Ishak Ahmad, 72, popularly known as Pak Sahak Bomba, is a retired fireman, who spends his time with his grandchildren when he is not offering traditional massage services in his home. Ben Tan interviews.
THE Johor Baru city landscape has changed since I moved to Kampung Pasir from Muar in 1954.
It was once the only major town and became a city and is poised to soon become a metropolis as part of the Iskandar Malaysia economic growth region.
I tasted the best of the past, when the lifestyle was much simpler and the cost of living cheaper.
During the late 1950s, the average rent for a house in Kampung Pasir was between RM7 and RM18.
This is a far cry from the current rent rates but not all homes had electricity then, and we relied mainly on kerosene lamps.
Piped water was practically unheard of and villagers fetched water from the wells.
However, things began to change when I enlisted in the Malayan Armed Forces as a fireman in 1957 and was then attached to a barracks.
I was posted to the Alexander Army Camp in Singapore before being sent to the Tebrau Army Camp, followed by my last posting in 1969 at the Paroi Army Camp in Negri Sembilan.

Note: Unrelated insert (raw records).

Lemma VNodePoolSpec_copies : copies taint_times VNodePoolSpec_DeepCopyInto.
Proof.
  copy_record (spec_fields (P := Ptr)) (spec_build (P := Val)) (spec_build (P := Ptr))
    ltac:(eapply both_copies; [apply done_copies|];
      eapply both_copies; [apply copy_behind_copies, range_copy_copies|];
      eapply both_copies; [apply copy_behind_copies, done_copies|
        apply copy_behind_copies, each_copies, Toleration_copies]).
  intros h s. simpl. rewrite (behind_nothing _ _ (pso_NodeSelector s)) by done.
  rewrite (behind_nothing _ _ (pso_Tolerations s)) by (intros; by apply each_nothing).
  unfold taint_times. set_solver.
Qed.

Lemma VNodePool_copies : copies spec_cells VNodePool_DeepCopyInto.
Proof.
  copy_record (pool_fields (P := Ptr)) (pool_build (P := Val)) (pool_build (P := Ptr))
    ltac:(eapply both_copies; [apply done_copies|];
      eapply both_copies; [apply ObjectMeta_copies|];
      eapply both_copies; [apply done_copies|apply VNodePoolStatus_copies]).
  intros h p. unfold spec_cells, nothing. simpl. set_solver.
Qed.

Lemma VNodePoolList_copies : copies item_spec_cells VNodePoolList_DeepCopyInto.
Proof.
  copy_record (pool_list_fields (P := Ptr)) (pool_list_build (P := Val))
    (pool_list_build (P := Ptr))
    ltac:(eapply both_copies; [apply done_copies|];
      eapply both_copies; [apply ListMeta_copies|
        apply copy_behind_copies, each_copies, VNodePool_copies]).
  intros h l. unfold item_spec_cells, nothing. simpl. set_solver.
Qed.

I left service and returned in 1970 to Johor Baru, where I did several odd-jobs working in factories and canteens for four years. I joined the fire department in 1974.
I was lucky to get the fireman's job, as I was already 34 years old. However, I also had more than a decade's worth of experience as a military fireman.
In my 20 years of serving the Johor Fire Department, which was based in Larkin, I saw many changes taking place.
Most notable was the growth of Johor Baru. Towards the late 1980s, development became rapid, with many residential areas opening-up. More development took place in the 1990s, with the opening of commercial complexes.
As I was nearing retirement, I realised that I needed something to do. A former colleague introduced me to the art of traditional massage and I was interested to take it up at that time. This was about six years before I was due to retire in 1994.
My decision to become a traditional masseur became my retirement plan.
By the time of my retirement, I had already established myself as a traditional masseur in my home in Kampung Pasir, Tampoi.
We had all the conveniences of modern living under one roof, which was different from the old days. As the cost of living was always escalating, I needed to do something to supplement my pension.
Over the years, I have helped many people who have come to me mainly through word-of-mouth.
My job as a traditional masseur took off rather well after my retirement, and the response has always been good.
My 41-year-old daughter Samiah Ishak quit her job and also became a traditional masseuse, for my female clientele.
People from as far as Penang, Pahang and Malacca come to me to treat various ailments, from simple backaches to torn ligaments and sprained ankles.
I receive repeat customers from 10am to 10pm every day.
The only problem I see now is that the younger generation, including my sons and grandchildren, have no interest in learning the art of traditional massage.
People like me are considered a dying breed.